My little world was on a crash course to disaster and I needed to fix it NOW. I felt a shift in my thinking, really my whole state of mind. I turned my anger action. I even had a ‘talk’ (more like a collapse) with my boss about the trouble I was having dealing with my disease and I my concern that it was affecting my work and that I was on top of it. My boss was amazingly supportive and had no concerns about my performance. I was a guilty/lucky girl. Since said boss is wise in the ways of diabetes I opened myself up to some accountability on my part but I was ready for the challenge.

Game On.

First & foremost I needed to be able to see what the blood sugars I was doing looked like. Logging is not my forte and I don’t remember the last time I actually did it. I got the super-cool Excel logbook from Kevin and began. (Thank you Kevin!) I told myself that not matter what the numbers were I needed to log them. The first few days were brilliant: lots of tests and surprisingly decent blood sugars. The weekend was an a bit of an eye-opener in that I did not do as many tests as I thought, but that was okay, I could do more. I saw my therapist that Monday, and she was impressed with my efforts. I expressed to her my fear that it wouldn’t last and that I would be back to my old lazy ways soon. She gave me a pep talk about doing it for only me.

The next week I continued plugging in my numbers & watching the graphs, but slowly the novelty of the game of trying to watch the numbers and keep them in range was wearing off some but I was still in the game. I made an appt. with my Endo. for May and gotten blood work done. My A1C was better than I had expected, at 9.8. Not very good I know, but I was anticipating much worse. This was a workable number to bring down my May when I would get another done.

All in all, I was feeling pretty pleased with myself. This time felt different. This time I would make some real, lasting changes.

Crash

The following week all my bets where off since I caught an awful cold that left me in bed for days. Later that same week, my husband’s grandfather died, the dog was sick, there arrangements to be made, wakes to attend, the dog to get to the vet, burying Grandpa, in the morning and then our dog in the afternoon and true to form I paid not attention to my disease.

The cold has turned into a sinus infection, I feel like crap and my blood sugars (the few I actually do) are crap and I’m back to my usual ways.

Broken Record

So I feel like a broken record, stuck in this endless cycle. This endless cycle of getting fed up with feeling like crap because I barely take care of my diabetes, vowing to do something about it, taking action, which invariably lasts only a short time, feeling like crap again, feeling guilty for all of this and then we are back to being fed up.

I find it really hard to blog about because who wants to hear about it all the time? I don’t feel as if I have the right to complain about a disease that (for the most part) I do the bare minimum to control.
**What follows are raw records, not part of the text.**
(** An absolute value is below positive doubles only. *)
Lemma abs_ltb_positive (u t : float) : (abs u <? t) = true -> (0 <? t) = true.
Proof.
  rewrite !ltb_spec, abs_spec. change (Prim2SF 0) with (S754_zero false).
  destruct (Prim2SF u) as [s|s| |s m e], (Prim2SF t) as [r|r| |r n e'];
    cbn; try discriminate; try (now destruct r); try (now destruct s).
Qed.

(** The difference of a finite double and itself is +0. *)
Lemma abs_sub_self_finite (u : float) :
  is_finite u = true -> abs (u - u) = 0.
Proof.
  intros H. apply Prim2SF_inj. rewrite abs_spec, sub_spec.
  destruct (Binary64.is_finite_cases _ H) as [[s ->]|[s [m [e ->]]]].
  - now destruct s.
  - unfold SF64sub, SFsub. rewrite Z.sub_diag. reflexivity.
Qed.
End Binary64Laws.

(** * Further properties: operators and comparisons on doubles *)

Section DoubleOperators.
Local Open Scope float_scope.

(** X1.  On doubles, adding two vectors does not depend on their order, the
    scalar-left [f + v] is the member [v + f], and [+=] leaves the receiver
    holding what [+] returns. *)
Theorem op_add_commutes (v w : double3) (f : float) :
  op_add v w = op_add w v
  /\ scalar_add f v = op_add_scalar v f
  /\ op_add_assign v w = op_add v w
  /\ op_add_assign_scalar v f = op_add_scalar v f.
Proof.
  destruct v as [vx vy vz], w as [wx wy wz].
  unfold op_add, scalar_add, op_add_scalar; cbn [x y z sadd double_scalar].
  repeat split.
  - now rewrite (Binary64Laws.add_comm vx), (Binary64Laws.add_comm vy),
      (Binary64Laws.add_comm vz).
  - now rewrite (Binary64Laws.add_comm f vx), (Binary64Laws.add_comm f vy),
      (Binary64Laws.add_comm f vz).
Qed.

(** X2.  On doubles, the component-wise product does not depend on the
    order of the vectors, the scalar-left [f * v] is the member [v * f], and
    [*=] leaves the receiver holding what [*] returns. *)
Theorem op_mul_commutes (v w : double3) (f : float) :
  op_mul_vec v w = op_mul_vec w v
  /\ scalar_mul f v = op_mul v f
  /\ op_mul_assign_vec v w = op_mul_vec v w
  /\ op_mul_assign v f = op_mul v f.
Proof.
  destruct v as [vx vy vz], w as [wx wy wz].
  unfold op_mul_vec, scalar_mul, op_mul; cbn [x y z smul double_scalar].
  repeat split.
  - now rewrite (Binary64Laws.mul_comm vx), (Binary64Laws.mul_comm vy),
      (Binary64Laws.mul_comm vz).
  - now rewrite (Binary64Laws.mul_comm f vx), (Binary64Laws.mul_comm f vy),
      (Binary64Laws.mul_comm f vz).
Qed.

Lemma dot_comm (v w : double3) : dot v w = dot w v.
Proof.
  destruct v as [vx vy vz], w as [wx wy wz].
  unfold dot; cbn [x y z sadd smul double_scalar].
  now rewrite (Binary64Laws.mul_comm vx), (Binary64Laws.mul_comm vy),
    (Binary64Laws.mul_comm vz).
Qed.

(** X4.  On doubles, negating a vector twice gives it back bit for bit, and
    subtracting a vector is adding its negation. *)
Theorem op_neg_involutive_and_op_sub (v w : double3) :
  op_neg (op_neg v) = v
  /\ op_sub v w = op_add v (op_neg w)
  /\ op_sub_assign v w = op_sub v w.
Proof.
  destruct v as [vx vy vz], w as [wx wy wz].
  unfold op_neg, op_sub, op_add; cbn [x y z sneg ssub sadd double_scalar double_scalar_more].
  repeat split.
  - now rewrite !Binary64Laws.opp_involutive.
  - now rewrite !Binary64Laws.sub_add_opp.
Qed.

(** X5.  On doubles, the distance between two points and its square do not
    depend on which point is the receiver, and the distance is the square
    root of [squareDistance]. *)
Theorem distance_symmetric (v w : double3) :
  squareDistance v w = squareDistance w v
  /\ distance v w = distance w v
  /\ distance v w = PrimFloat.sqrt (squareDistance v w).
Proof.
  destruct v as [vx vy vz], w as [wx wy wz].
  unfold distance, squareDistance; cbn [x y z sadd ssub smul ssqrt double_scalar].
  rewrite (Binary64Laws.square_sub_swap vx wx), (Binary64Laws.square_sub_swap vy wy),
    (Binary64Laws.square_sub_swap vz wz).
  repeat split.
Qed.

(** X6.  On doubles, [match] does not depend on which vector is the
    receiver. *)
Theorem match_symmetric (v w : double3) (t : float) :
  match_ v w t = match_ w v t.
Proof.
  destruct v as [vx vy vz], w as [wx wy wz].
  unfold match_; cbn [x y z sltb sfabs ssub double_scalar].
  now rewrite (Binary64Laws.abs_sub_swap vx wx), (Binary64Laws.abs_sub_swap vy wy),
    (Binary64Laws.abs_sub_swap vz wz).
Qed.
You get what you give, and I am giving little. Sometimes the desire to feel good, makes the finger sticks, the site changes, the logging and paying attention to it all seem possible. But more often than not it seems like I am just not able to deal with it on top of life itself. I am baffled by those of you who get frustrated about not blousing correctly for a meal or drink when I can’t manage to make myself even bolus for a meal? What piece am I missing? Am I just some crazy hypochondriac freak who makes herself sick (by not testing, blousing etc.) so she can be lazy and not accomplish more? I keep hoping for one of those “Eureka” moments during therapy where I am given the reason for my behavior but it hasn’t happened yet.